Carissimo direttore,
“Il povero porta sempre nel suo Dna la cifra di una dignità umana che nemmeno le difficoltà più grosse possono cancellare”, così mi ripeteva spesso monsignor Vincenzo Noto, scomparso il 18 dicembre 2013.
Onorarne la memoria è per me come fare un salto in un passato ricco di impegno, di passione, di speranza in una città più solidale.
Come direttore della Caritas monsignor Noto si adoperò con intelligenza e determinazione per renderla più funzionale ai bisogni del territorio e della diocesi. Ricordo bene il suo impegno per unificare le iniziative dei vari gruppi parrocchiali e per richiamare tutti ad una più corretta concezione della carità.

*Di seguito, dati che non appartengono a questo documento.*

Lemma theVMI_replace ns name w vmi a :
  theVMI ns name w = Some vmi ->
  List.find (fun v => String.eqb (om_Namespace (vmi_meta v)) ns
                      && String.eqb (om_Name (vmi_meta v)) name)
    (replaceVMI (vmi_set_Annotations a vmi) (mw_vmis w)) = Some (vmi_set_Annotations a vmi).
Proof.
  intros H. pose proof H as Hsp.
  apply find_some in Hsp as [_ [H1%String.eqb_eq H2%String.eqb_eq]%andb_true_iff].
  unfold replaceVMI. eapply (find_replace _ _ _ _ vmi H); simpl.
  - unfold sameObj. simpl. by rewrite !String.eqb_refl.
  - by rewrite H1, H2, !String.eqb_refl.
Qed.

Lemma resetState_run ns name vmi w :
  theVMI ns name w = Some vmi ->
  exists w' vmi', resetHarvesterMigrationStateInVmiAndSyncVM E vmi w = (Ok tt, w') /\
    mw_rqs w' = mw_rqs w /\ theVMI ns name w' = Some vmi' /\
    forall k, gm_get (vmi_Annotations vmi') k =
      if str_in k [AnnotationMigrationUID; AnnotationMigrationState; AnnotationMigrationTarget]
      then None else gm_get (vmi_Annotations vmi) k.
Proof using Q.
  intros Hv. unfold resetHarvesterMigrationStateInVmiAndSyncVM, resetHarvesterMigrationStateInVMI.
  set (a := gm_delete (gm_delete (gm_delete _ _) _) _).
  assert (Ha : forall k, gm_get a k =
    if str_in k [AnnotationMigrationUID; AnnotationMigrationState; AnnotationMigrationTarget]
    then None else gm_get (vmi_Annotations vmi) k).
  { intros k. unfold a, str_in. rewrite !gm_get_delete.
    case_bool_decide as H; repeat case_decide; subst; try done; set_solver. }
  destruct (Nat.eqb_spec (gm_len (vmi_Annotations vmi)) (gm_len a)) as [El|El].
  - destruct (syncVM_run vmi w) as (w' & Hs & H1 & H2). m_unfold. rewrite Hs.
    exists w', vmi. split_and!; [done..|unfold theVMI; by rewrite H2|].
    intros k. rewrite <- Ha. unfold a in *. rewrite !gm_len_delete in El.
    assert (Hd : forall m k', (gm_len m = gm_len m - (if gm_has (V := string) m k' then 1 else 0))%nat ->
      gm_has m k' = false).
    { intros m k' Hm. destruct (gm_has m k') eqn:Eh; [|done]. apply gm_len_has in Eh. lia. }
    assert (Hid : forall m k', gm_has (V := string) m k' = false -> gm_delete m k' = m).
    { intros m k' Hm. apply gm_delete_id. unfold gm_has in Hm. case_bool_decide as Hc; [done|].
      by destruct (gm_get m k'); [destruct Hc|]. }
    rewrite (Hid (vmi_Annotations vmi)) in * by (apply Hd; lia).
    rewrite (Hid (vmi_Annotations vmi)) in * by (apply Hd; lia).
    rewrite (Hid (vmi_Annotations vmi)) in * by (apply Hd; lia). done.
  - unfold VirtClientUpdateVmi. m_unfold. rewrite (q_vmiUpdate Q).
    match goal with |- context [syncVM E vmi ?w1] =>
      destruct (syncVM_run vmi w1) as (w' & Hs & H1 & H2) end.
    rewrite Hs. exists w', (vmi_set_Annotations a vmi). split_and!; [done|done| |exact Ha].
    unfold theVMI. rewrite H2. simpl. by apply theVMI_replace.
Qed.
(** An addon with an operation to wait for: the job decides. *)
Lemma enabling_run a w hc j t :
  om_DeletionTimestamp (ad_meta a) = None -> as_Enabled (ad_Spec a) = true ->
  ad_Status a ∈ [AddonEnabling; AddonUpdating] -> condTrue AddonOperationFailed a = false ->
  findChart (ad_Namespace a) (ad_Name a) w = Some hc -> hc_JobName hc <> "" ->
  findJob (hc_Namespace hc) (hc_JobName hc) w = Some j ->
  time_parse (Cond.getTS (ad_Conditions a) AddonOperationInProgress) = Some t ->
  t <= om_CreationTimestamp (job_meta j) -> isJobComplete j = true ->
  0 < jst_Succeeded (job_status j) ->
  exists a' w', MonitorAddonPerStatus E (Some a) w = (Ok (Some a'), w') /\
    ad_Status a' = AddonDeployed /\ ad_meta a' = ad_meta a /\ ad_Spec a' = ad_Spec a /\
    condTrue AddonOperationInProgress a' = false /\
    condTrue AddonOperationCompleted a' = true /\
    condTrue AddonOperationFailed a' = false /\ aw_charts w' = aw_charts w.
Proof using Q.
  intros Hd He Hs Hf Hc Hn Hj Ht Hle Hcomp Hsucc. rewrite monitor_run, He by done.
  unfold processEnabledAddons, str_in.
  rewrite (bool_decide_eq_false_2 (_ ∈ [AddonDisabled; AddonInitState]))
    by (intros H; apply elem_of_cons in Hs as [Hs|Hs%list_elem_of_singleton];
        rewrite Hs in H; set_solver).
  rewrite bool_decide_eq_true_2 by done.
  unfold processEnablingAddon, fmap, M_fmap, mbind, M_bind. rewrite getChart_run, Hc, Hf.
  unfold reconcileCurrentInstallationJob, currentInstallationJob, getJob, jobCache_Get,
    mbind, M_bind. apply String.eqb_neq in Hn. rewrite Hn, (aq_jobGet E Q), Hj, Ht.
  unfold mret, M_ret. apply Z.leb_le in Hle. rewrite Hle, Hcomp, Hf, andb_false_r.
  cbn [negb orb]. apply Z.ltb_lt in Hsucc. rewrite Hsucc, UpdateStatus_run.
  match goal with |- context [markCompletedCondition ?t ?b] =>
    destruct (markCompleted_status t b) as (C1 & C2 & C3) end.
  eexists _, _. split; [done|]. unfold condTrue, Cond.IsTrue. simpl in *. rewrite C1, C2, C3.
  split_and!; try done; by destruct (0 <? jst_Failed (job_status j)).
Qed.

Lemma markInProgress_TS t a :
  Cond.getTS (ad_Conditions (markInProgressCondition t a)) AddonOperationInProgress
    = time_format t.
Proof.
  unfold markInProgressCondition. simpl.
  rewrite Cond.getTS_setMessage, Cond.getTS_setReason, Cond.getTS_setStatus by done.
  apply Cond.getTS_setTS_setStatus.
Qed.
End Runs.

Lemma findChart_app ns n l c w :
  findChart ns n w = None -> isObj ns n (hc_meta c) = true ->
  aw_charts l = aw_charts w ++ [c] -> findChart ns n l = Some c.
Proof.
  unfold findChart. intros H Hc ->. induction (aw_charts w) as [|x xs IH]; simpl in *.
  - by rewrite Hc.
  - destruct (isObj ns n (hc_meta x)); [done|]. auto.
Qed.

Lemma isObj_refl m : isObj (om_Namespace m) (om_Name m) m = true.
Proof. unfold isObj. by rewrite !String.eqb_refl. Qed.

(** The first and the second pass over an addon to be enabled. *)
Lemma enable_first {T : Rfc3339} E (Q : aquiet E) a w :
  om_DeletionTimestamp (ad_meta a) = None -> as_Enabled (ad_Spec a) = true ->
  ad_Status a ∈ [AddonDisabled; AddonInitState] -> condTrue AddonOperationInProgress a = false ->
  findChart (ad_Namespace a) (ad_Name a) w = None ->
  exists w', MonitorAddonPerStatus E (Some a) w
               = (Ok (Some (markInProgressCondition (ae_now E) a)), w') /\
    aw_charts w' = aw_charts w.
Proof.
  intros Hd He Hs Hp Hc. rewrite monitor_run, He by done.
  unfold processEnabledAddons, str_in. rewrite bool_decide_eq_true_2 by done.
  unfold processEnableAddon, fmap, M_fmap, mbind, M_bind.
  rewrite getChart_run, Hc, Hp by done. cbn [negb]. rewrite UpdateStatus_run by done.
  by eexists.
Qed.

Lemma enable_second {T : Rfc3339} E (Q : aquiet E) a w vals :
  om_DeletionTimestamp (ad_meta a) = None -> as_Enabled (ad_Spec a) = true ->
  ad_Status a ∈ [AddonDisabled; AddonInitState] -> condTrue AddonOperationInProgress a = true ->
  findChart (ad_Namespace a) (ad_Name a) w = None -> defaultValues E a = Ok vals ->
  exists w', MonitorAddonPerStatus E (Some a) w = (Ok (Some (set_Status AddonEnabling a)), w') /\
    aw_charts w' = aw_charts w ++ [newHelmChart a vals].
Proof.
  intros Hd He Hs Hp Hc Hv. rewrite monitor_run, He by done.
  unfold processEnabledAddons, str_in. rewrite bool_decide_eq_true_2 by done.
  unfold processEnableAddon, fmap, M_fmap, mbind, M_bind. rewrite getChart_run, Hc, Hp by done.
  unfold deployHelmChart, mapErr, mbind, M_bind, lift, helm_Create, apiWrite.
  rewrite Hv, (aq_helmCreate E Q). simpl. rewrite UpdateStatus_run by done. by eexists.
Qed.

(** An enabled addon gets deployed.  Without API failures, for an addon that is
    enabled, new or disabled, idle, and has no chart: the first pass marks the
    operation in progress; the second creates the addon's chart, with the addon's
    spec and values and owned by it, and moves to Enabling; and once the helm
    controller has a complete, successful job for the chart that is not older than
    the first pass, the third pass moves to Deployed with only Completed set. *)
Theorem enable_lifecycle {T : Rfc3339} E1 E2 E3 a w vals :
  aquiet E1 -> aquiet E2 -> aquiet E3 ->
  om_DeletionTimestamp (ad_meta a) = None -> as_Enabled (ad_Spec a) = true ->
  ad_Status a ∈ [AddonDisabled; AddonInitState] -> condTrue AddonOperationInProgress a = false ->
  findChart (ad_Namespace a) (ad_Name a) w = None -> defaultValues E2 a = Ok vals ->
  exists a1 w1 a2 w2,
    MonitorAddonPerStatus E1 (Some a) w = (Ok (Some a1), w1) /\
    MonitorAddonPerStatus E2 (Some a1) w1 = (Ok (Some a2), w2) /\
    ad_Status a2 = AddonEnabling /\
    findChart (ad_Namespace a) (ad_Name a) w2 = Some (newHelmChart a vals) /\
    existsb (owns a) (om_OwnerReferences (hc_meta (newHelmChart a vals))) = true /\
    forall w3 hc j,
      findChart (ad_Namespace a) (ad_Name a) w3 = Some hc -> hc_JobName hc <> "" ->
      findJob (hc_Namespace hc) (hc_JobName hc) w3 = Some j ->
      ae_now E1 <= om_CreationTimestamp (job_meta j) -> isJobComplete j = true ->
      0 < jst_Succeeded (job_status j) ->
      exists a3 w4, MonitorAddonPerStatus E3 (Some a2) w3 = (Ok (Some a3), w4) /\
        ad_Status a3 = AddonDeployed /\ condTrue AddonOperationInProgress a3 = false /\
        condTrue AddonOperationCompleted a3 = true /\ condTrue AddonOperationFailed a3 = false.
Proof.
  intros Q1 Q2 Q3 Hd He Hs Hp Hc Hv.
  destruct (enable_first E1 Q1 a w Hd He Hs Hp Hc) as (w1 & R1 & Hw1).
  destruct (markInProgress_status (ae_now E1) a) as (S1 & _ & S3).
  pose proof (markInProgress_TS (ae_now E1) a) as S4.
  set (a1 := markInProgressCondition (ae_now E1) a) in *.
  destruct (enable_second E2 Q2 a1 w1 vals) as (w2 & R2 & Hw2); try done.
  { unfold condTrue, Cond.IsTrue. by rewrite S1. }
  { unfold findChart. by rewrite Hw1. }
  exists a1, w1, (set_Status AddonEnabling a1), w2. split_and!; try done.
  - eapply findChart_app; [exact Hc| |by rewrite Hw2, Hw1]. unfold isObj. simpl.
    by rewrite !String.eqb_refl.
  - simpl. unfold owns. simpl. by rewrite !String.eqb_refl.
  - intros w3 hc j Hc3 Hn Hj Hle Hcomp Hsucc.
    destruct (enabling_run E3 Q3 (set_Status AddonEnabling a1) w3 hc j (ae_now E1))
      as (a3 & w4 & R3 & H1 & _ & _ & H2 & H3 & H4 & _); try done.
    + by left.
    + unfold condTrue, Cond.IsTrue.
      change (ad_Conditions (set_Status AddonEnabling a1)) with (ad_Conditions a1). by rewrite S3.
    + change (ad_Conditions (set_Status AddonEnabling a1)) with (ad_Conditions a1).
      rewrite S4. apply time_roundtrip.
    + by exists a3, w4.
Qed.

Lemma findChart_put ns n w c c' :
  findChart ns n w = Some c -> hc_meta c' = hc_meta c ->
  List.find (fun o => isObj ns n (hc_meta o)) (putChart c' (aw_charts w)) = Some c'.
Proof.
  unfold findChart, putChart. intros H Hm. pose proof H as [_ Ho]%find_some.
  induction (aw_charts w) as [|x xs IH]; simpl in *; [done|].
  destruct (isObj (hc_Namespace c') (hc_Name c') (hc_meta x)) eqn:Ex; simpl.
  - by rewrite Hm, Ho.
  - destruct (isObj ns n (hc_meta x)) eqn:Ex2; [|auto]. injection H as ->.
    unfold hc_Namespace, hc_Name in Ex. by rewrite Hm, isObj_refl in Ex.
Qed.

(** The spec of a chart after an upgrade. *)
Definition upgraded (a : Addon) (vals : string) (hc : HelmChart) : HelmChart :=
  mkHC (hc_meta hc) (as_Chart (ad_Spec a)) (as_Repo (ad_Spec a)) vals
    (as_Version (ad_Spec a)) (hc_BackOffLimit hc) (hc_JobName hc).

Lemma deployed_run {T : Rfc3339} E (Q : aquiet E) a w :
  om_DeletionTimestamp (ad_meta a) = None -> as_Enabled (ad_Spec a) = true ->
  ad_Status a = AddonDeployed ->
  MonitorAddonPerStatus E (Some a) w = (Some <$> processAddonUpgrades E a) w.
Proof.
  intros Hd He Hs. rewrite monitor_run, He by done. unfold processEnabledAddons.
  rewrite Hs. done.
Qed.

Lemma upgrade_first {T : Rfc3339} E (Q : aquiet E) a w hc vals :
  om_DeletionTimestamp (ad_meta a) = None -> as_Enabled (ad_Spec a) = true ->
  ad_Status a = AddonDeployed -> condTrue AddonOperationInProgress a = false ->
  findChart (ad_Namespace a) (ad_Name a) w = Some hc ->
  isHelmchartUpdateNeeded E a hc = Ok (true, vals) ->
  exists w', MonitorAddonPerStatus E (Some a) w
               = (Ok (Some (markInProgressCondition (ae_now E) a)), w') /\
    aw_charts w' = aw_charts w.
Proof.
  intros Hd He Hs Hp Hc Hn. rewrite deployed_run by done.
  unfold processAddonUpgrades, fmap, M_fmap, mbind, M_bind, lift.
  rewrite getChart_run, Hc, Hn, Hs, Hp by done.
  change (negb (String.eqb AddonDeployed AddonUpdating) && negb false) with true. cbv beta iota.
  rewrite UpdateStatus_run by done. by eexists.
Qed.

Lemma upgrade_second {T : Rfc3339} E (Q : aquiet E) a w hc vals :
  om_DeletionTimestamp (ad_meta a) = None -> as_Enabled (ad_Spec a) = true ->
  ad_Status a = AddonDeployed -> condTrue AddonOperationInProgress a = true ->
  findChart (ad_Namespace a) (ad_Name a) w = Some hc ->
  isHelmchartUpdateNeeded E a hc = Ok (true, vals) ->
  exists w', MonitorAddonPerStatus E (Some a) w = (Ok (Some (set_Status AddonUpdating a)), w') /\
    aw_charts w' = putChart (upgraded a vals hc) (aw_charts w).
Proof.
  intros Hd He Hs Hp Hc Hn. rewrite deployed_run by done.
  unfold processAddonUpgrades, fmap, M_fmap, mbind, M_bind, lift.
  rewrite getChart_run, Hc, Hn, Hs, Hp by done.
  change (negb (String.eqb AddonDeployed AddonUpdating) && negb true) with false.
  change (negb (String.eqb AddonDeployed AddonUpdating) && true) with true. cbv beta iota.
  rewrite getChart_run, Hc by done. unfold helm_Update, apiWrite. rewrite (aq_helmUpdate E Q).
  rewrite UpdateStatus_run by done. by eexists.
Qed.

(** Values and needs depend on the spec, the annotations and the decoder only. *)
Lemma defaultValues_ext E1 E2 a a' :
  (forall s, ae_base64 E1 s = ae_base64 E2 s) -> ad_Spec a' = ad_Spec a -> ad_meta a' = ad_meta a ->
  defaultValues E2 a' = defaultValues E1 a.
Proof.
  intros HB Hsp Hm. unfold defaultValues, ad_Annotations. rewrite Hsp, Hm.
  destruct (negb _); [done|]. destruct (gm_get _ _); [|done]. by rewrite HB.
Qed.

Lemma isNeeded_base64 E1 E2 a a' hc :
  (forall s, ae_base64 E1 s = ae_base64 E2 s) -> ad_Spec a' = ad_Spec a -> ad_meta a' = ad_meta a ->
  isHelmchartUpdateNeeded E2 a' hc = isHelmchartUpdateNeeded E1 a hc.
Proof.
  intros HB Hsp Hm. unfold isHelmchartUpdateNeeded.
  by rewrite (defaultValues_ext E1 E2 a a'), Hsp.
Qed.

Lemma isNeeded_no E1 E2 a a' hc hc0 vals b :
  (forall s, ae_base64 E1 s = ae_base64 E2 s) -> ad_Spec a' = ad_Spec a -> ad_meta a' = ad_meta a ->
  isHelmchartUpdateNeeded E1 a hc0 = Ok (b, vals) -> upgraded a vals hc = hc ->
  isHelmchartUpdateNeeded E2 a' hc = Ok (false, vals).
Proof.
  intros HB Hsp Hm Hv%isNeeded_values <-. unfold isHelmchartUpdateNeeded.
  rewrite (defaultValues_ext E1 E2 a a'), Hv, Hsp by done. simpl. by rewrite !String.eqb_refl.
Qed.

La Caritas non era soltanto la mensa per i poveri, pur importante, ma prendersene cura significava parlare con loro, guardarli negli occhi ed aiutarli a liberarsi della loro condizione. Monsignor Noto ha insegnato che non bisogna mai mettersi dietro la scrivania, ma occorre sedersi accanto a loro per cercare insieme una soluzione possibile, non per pensare per loro, ma con loro. Il povero non è un arido numero, ma dietro quel numero ci sono povertà, solitudine, umiliazioni, sacrifici che impongono capacità di compassione e condivisione, di farsi carico dei suoi sentimenti, delle sue sofferenze, delle sue speranze, delle sue delusioni. La sua anima profondamente missionaria lo sollecitò a prendere l’iniziativa, ad andare incontro ai lontani. Con entusiasmo e generosità si adoperò per la realizzazione di una scuola ed altre opere caritative in un villaggio della Tanzania. Egli privilegiò così una forma di carità non asettica e tiepida, ma creativa, appassionata, aperta al nuovo ed attenta alle esigenze più intime degli uomini.
In tal modo, monsignor Noto si dimostrò capace di scrutare i segni dei tempi, di volere andare verso le periferie esistenziali e contro la globalizzazione dell’indifferenza. In linea con quanto oggi viene auspicato da papa Francesco, seppe andare al di là del puro assistenzialismo o delle mere enunciazioni teoriche impegnandosi concretamente ad avviare processi ed allargare orizzonti.
Per contribuire concretamente alla costruzione di una città più giusta e solidale, monsignor Noto si adoperò anche per assicurare una solida formazione culturale e socio-politica ai giovani per una rinnovata classe dirigente. A tal fine, diede vita all’Istituto di Magistero sociale “Luigi Sturzo”, nella convinzione che la politica deve fondarsi su valori come la tensione etica, lo spirito di servizio, lo spirito comunitario. In tale circostanza ho avuto anch’io il privilegio di poter fruire delle lezioni di illustri studiosi e protagonisti della vita politica nazionale come Piersanti Mattarella. Furono preziose opportunità di educare alla “ migliore politica” di cui oggi si sente la mancanza e che, sempre per papa Francesco, deve essere capace di prendersi cura di tutte le fragilità e di ogni effetto sociale della cultura dello scarto.
Sono stato a fargli visita negli ultimi mesi della sua vita, un tempo segnato da una indicibile sofferenza. Eppure anche in quella circostanza mi stupì perché ancora coltivava progetti per il futuro della Caritas. Dopo la sua scomparsa la Caritas ha continuato a curare il coordinamento delle opere assistenziali, ad essere un riferimento certo per le persone più vulnerabili e fragili, per coloro che sono piegati dal dolore e dalla sofferenza.
Auspico che anche in questo difficile tempo di pandemia ed in prossimità del Santo Natale, l’esempio e la testimonianza di monsignor Noto possano continuare ad essere una guida per noi tutti affinchè i valori della condivisione, dell’impegno, del volontariato siano sempre più presenti nella nostra comunità.